The financial figures, in particular, give an idea of how expensive downtime can be. In the National Security Strategy and Strategic Defence Security Reviews, the UK government revealed how it has “prioritised the need to improve the security and resilience and resilience of the infrastructure most critical to keeping the country running against attack”, and this was down in part to the floods in 2007 which cost the economy over £4 billion via lost revenues, reputational damage and contractual penalties. The damage specifically to critical infrastructure was valued at around £674 million.
It's to no surprise then that these systems must retain maximum efficiency at all times, and this is something that requires continuous monitoring and control. Operational downtime cannot be tolerated and, as a result, technology changes are rare and planned well ahead of time.
Over the years, managing ICS and SCADA systems - a subset of systems (sometimes referred to as "industrial control systems") which are supervised and offer more plug-ins with third-party solutions - has been significantly easier than it is today; they were largely proprietary and isolated systems and operation managers worked on-site. They weren't connected to the corporate network or internet – mainly because there was no need, and the internet was not what it is today. Management rarely fell under IT control
But experts now say that these systems are increasingly connecting to more open and often public networks (such as the internet) in an attempt to streamline business, improve communication in the supply chain and to find new intelligence from two of the technology latest trends – Big Data and the Internet of Things. There's been a desire for engineers, in particular, to connect to such control systems remotely.
With new connections come new threats though, and specifically from cyber-criminals and other outside parties; research from Unisys and Ponemon Institute last month indicated that nearly 70 percent of companies responsible for world's water, power and other critical functions reported at least one security breach that led to the loss of confidential info or disruption operations in the last 12 months, while 64 percent anticipated one or more serious attacks in the coming year.

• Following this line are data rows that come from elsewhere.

(** * LiekoDB: the in-memory collection engine

    A shallow embedding of [QueryEngine] and [LocalAdapter] of liekodb.js
    (path resolution, filter evaluation, the query cache, the update
    applier, the primary and secondary indexes, insert / update / delete)
    together with the properties of the specification that were checked
    against it.

    Modelling conventions.
    - A JavaScript value met by the engine is a JSON tree ([value]);
      [undefined] is [None] in [option value].
    - Numbers are the integer-valued doubles, as [Z].  A sum is rounded
      as the engine rounds it ([to_double]).  The text of a number
      ([String(n)], [parseInt(n)]) is that of its digits, as it is for
      magnitudes below 1e21; from there on the engine writes an exponent,
      and the properties that depend on the text of an id or of an option
      are stated for strings and for numbers below that.
    - Strings are sequences of one-byte characters (ASCII text).
    - [===] and [Array.prototype.includes] compare arrays and objects by
      reference.  The two sides of every comparison of the engine come from
      different places (a request payload on one side, a stored document on
      the other), so they are different objects and the comparison of two
      arrays or two objects is [false].
    - Only own properties are looked up; members inherited from
      [Object.prototype], [Array.prototype] and the like are left out.
    - The documents handed to one insert are different objects.
    - An array or an object inside a document belongs to that one place:
      no two documents and no two fields share one.  An update that
      stores an array or an object of its payload in several documents
      makes them share it in the engine; the properties of update and
      updateById are stated for payloads of scalars, which keep the
      documents apart.
    - A write through a dotted path at an array index at or past the end
      of the array leaves holes in the engine; the model drops it, and
      the properties about dotted paths are stated for paths that run
      through objects.
    - The keys of a Map (ids, the values of indexed fields) are scalars:
      a key that is an array or an object is found by identity in the
      engine and by no lookup in the model.
    - An object is the list of its properties in the order they were
      added; keys that read as array indices are not moved to the front.
    - A thrown exception is the [Throw] case of [result]. *)

From Stdlib Require Import ZArith String Ascii List Bool Lia Arith.
From Stdlib Require Import Decimal DecimalString DecimalNat.
From Stdlib Require Import Permutation OrderedTypeEx.
Import ListNotations.

Local Open Scope string_scope.
Local Open Scope list_scope.

Set Implicit Arguments.

(* ------------------------------------------------------------------ *)
(** ** Values and results *)

#[local] Unset Elimination Schemes.

Inductive value : Type :=
| VNull
| VBool (b : bool)
| VNum (n : Z)
| VStr (s : string)
| VArr (elems : list value)
| VObj (fields : list (string * value)).

#[local] Set Elimination Schemes.

Inductive exn : Type :=
| TypeError
| Error (message : string).

Inductive result (A : Type) : Type :=
| Ok (a : A)
| Throw (e : exn).

Arguments Ok {A} a.
Arguments Throw {A} e.

Definition bind {A B} (r : result A) (k : A -> result B) : result B :=
  match r with
  | Ok a => k a
  | Throw e => Throw e
  end.

Notation "x <- r ;; k" := (bind r (fun x => k))
  (at level 61, r at next level, right associativity).

Definition is_array (v : value) : bool :=
  match v with VArr _ => true | _ => false end.

(** [typeof v === 'object' && v !== null && !Array.isArray(v)] *)
Definition is_plain_object (v : value) : bool :=
  match v with VObj _ => true | _ => false end.

(** ToBoolean *)
Definition truthy (v : value) : bool :=
  match v with
  | VNull => false
  | VBool b => b
  | VNum n => negb (n =? 0)%Z
  | VStr s => negb (s =? "")
  | VArr _ | VObj _ => true
  end.

Definition truthy_opt (v : option value) : bool :=
  match v with Some x => truthy x | None => false end.

(** [a === b] on defined values; on integers it agrees with the
    SameValueZero of [includes] and of [Map] keys. *)
Definition strict_eq (a b : value) : bool :=
  match a, b with
  | VNull, VNull => true
  | VBool x, VBool y => Bool.eqb x y
  | VNum x, VNum y => (x =? y)%Z
  | VStr x, VStr y => (x =? y)
  | _, _ => false
  end.

Definition strict_eq_opt (a b : option value) : bool :=
  match a, b with
  | None, None => true
  | Some x, Some y => strict_eq x y
  | _, _ => false
  end.

(** [arr.includes(x)] *)
Definition includes (arr : list value) (x : value) : bool :=
  existsb (fun e => strict_eq e x) arr.

(* ------------------------------------------------------------------ *)
(** ** Strings *)

Definition dot : ascii := "."%char.
Definition dollar : ascii := "$"%char.

(** [s.includes('.')] *)
Fixpoint includes_dot (s : string) : bool :=
  match s with
  | EmptyString => false
  | String c s' => if Ascii.eqb c dot then true else includes_dot s'
  end.

(** [s.startsWith('$')] *)
Definition starts_with_dollar (s : string) : bool :=
  match s with
  | String c _ => Ascii.eqb c dollar
  | EmptyString => false
  end.

(** [s.split('.')]: [split_dot_aux cur s] carries the segment being read. *)
Fixpoint split_dot_aux (cur : string) (s : string) : list string :=
  match s with
  | EmptyString => [cur]
  | String c s' =>
      if Ascii.eqb c dot then cur :: split_dot_aux "" s'
      else split_dot_aux (cur ++ String c "") s'
  end.

Definition split_dot (s : string) : list string := split_dot_aux "" s.

(** [parts.join('.')] *)
Fixpoint join_dot (parts : list string) : string :=
  match parts with
  | [] => ""
  | [p] => p
  | p :: rest => p ++ String dot (join_dot rest)
  end.

Definition is_digit (c : ascii) : bool :=
  let n := nat_of_ascii c in ((48 <=? n) && (n <=? 57))%nat.

Definition digit_val (c : ascii) : Z := Z.of_nat (nat_of_ascii c - 48).

(** The white space [parseInt] skips (the one-byte part of StrWhiteSpaceChar). *)
Definition is_space (c : ascii) : bool :=
  let n := nat_of_ascii c in (((9 <=? n) && (n <=? 13)) || (n =? 32))%nat.

Fixpoint skip_spaces (s : string) : string :=
  match s with
  | String c s' => if is_space c then skip_spaces s' else s
  | EmptyString => s
  end.

(** The longest prefix of decimal digits, read as a number; [None] when
    there is no digit. *)
Fixpoint read_digits (acc : option Z) (s : string) : option Z :=
  match s with
  | String c s' =>
      if is_digit c
      then read_digits
             (Some (10 * match acc with Some a => a | None => 0 end + digit_val c)%Z) s'
      else acc
  | EmptyString => acc
  end.

(** [parseInt(s, 10)]; [None] is [NaN]. *)
Definition parseInt10 (s : string) : option Z :=
  match skip_spaces s with
  | String "-" s' => option_map Z.opp (read_digits None s')
  | String "+" s' => read_digits None s'
  | s' => read_digits None s'
  end.

(** A canonical array index: decimal digits without a leading zero. *)
Definition canonical_index (s : string) : option nat :=
  match s with
  | EmptyString => None
  | String "0" EmptyString => Some 0
  | String "0" _ => None
  | _ =>
      if (fix all_digits (t : string) : bool :=
            match t with
            | EmptyString => true
            | String c t' => is_digit c && all_digits t'
            end) s
      then option_map Z.to_nat (read_digits None s)
      else None
  end.

Definition string_of_nat (n : nat) : string :=
  NilEmpty.string_of_uint (Nat.to_uint n).

Definition string_of_Z (z : Z) : string :=
  match z with
  | Z0 => "0"
  | Zpos _ => string_of_nat (Z.to_nat z)
  | Zneg _ => "-" ++ string_of_nat (Z.to_nat (Z.opp z))
  end.

(** The double nearest to the integer [z], ties going to the even
    significand: an integer of magnitude at most 2^53 is a double, and a
    larger double has 53 significant bits.  (An overflow to [Infinity]
    has no counterpart among the values.) *)
Definition to_double (z : Z) : Z :=
  let m := Z.abs z in
  if (m <=? 2 ^ 53)%Z then z
  else
    let e := (Z.log2 m - 52)%Z in
    let q := (m / 2 ^ e)%Z in
    let r := (m mod 2 ^ e)%Z in
    let half := (2 ^ (e - 1))%Z in
    let q' := if (r <? half)%Z then q
              else if (half <? r)%Z then (q + 1)%Z
              else if Z.even q then q else (q + 1)%Z in
    (Z.sgn z * (q' * 2 ^ e))%Z.

(* ------------------------------------------------------------------ *)
(** ** Property access *)

(** Own property of an object, first binding of the key. *)
Fixpoint lookup (k : string) (fields : list (string * value)) : option value :=
  match fields with
  | [] => None
  | (k', v) :: rest => if k' =? k then Some v else lookup k rest
  end.

(** [item[key]] for a value [item].  Reading a property of [null] throws;
    arrays and strings answer to their indices and to [length]. *)
Definition get_prop (item : value) (key : string) : result (option value) :=
  match item with
  | VNull => Throw TypeError
  | VObj fields => Ok (lookup key fields)
  | VArr elems =>
      if key =? "length" then Ok (Some (VNum (Z.of_nat (length elems))))
      else match canonical_index key with
           | Some i => Ok (nth_error elems i)
           | None => Ok None
           end
  | VStr s =>
      if key =? "length" then Ok (Some (VNum (Z.of_nat (String.length s))))
      else match canonical_index key with
           | Some i => Ok (option_map (fun c => VStr (String c "")) (String.get i s))
           | None => Ok None
           end
  | VBool _ | VNum _ => Ok None
  end.

(* ------------------------------------------------------------------ *)
(** ** QueryEngine.getValue *)

(** [idx = parseInt(p, 10); !isNaN(idx) && idx >= 0 && idx < cur.length] *)
Definition array_index (p : string) (len : nat) : option nat :=
  match parseInt10 p with
  | Some z => if (0 <=? z)%Z && (z <? Z.of_nat len)%Z then Some (Z.to_nat z) else None
  | None => None
  end.

(** [results.push(...v)] or [results.push(v)], for [v !== undefined]. *)
Definition collect (v : option value) : list value :=
  match v with
  | None => []
  | Some (VArr l) => l
  | Some x => [x]
  end.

And yet despite this, and high-profile SCADA system attacks such as Stuxnet (a computer worm which damaged targeted industrial Programmable Logic Controllers, damaging Iranian nuclear centrifuges in 2010), Telvent (the SCADA system manufacturer allegedly hacked by the Chinese state sponsored actors in 2012) and the more recent Dragonfly/Energetic Bear campaign (which used the Havex malware family to target the energy sector), security still isn't getting prioritised. Only 28 percent said that security was ranked as a top five strategic priority for their organisation, and yet minimising downtime was a top priority for the majority of respondents.
“While the desire for security protection is apparent among these companies, not nearly enough is actually being done to secure our critical infrastructure against attacks,” said Dr Larry Ponemon, at the time.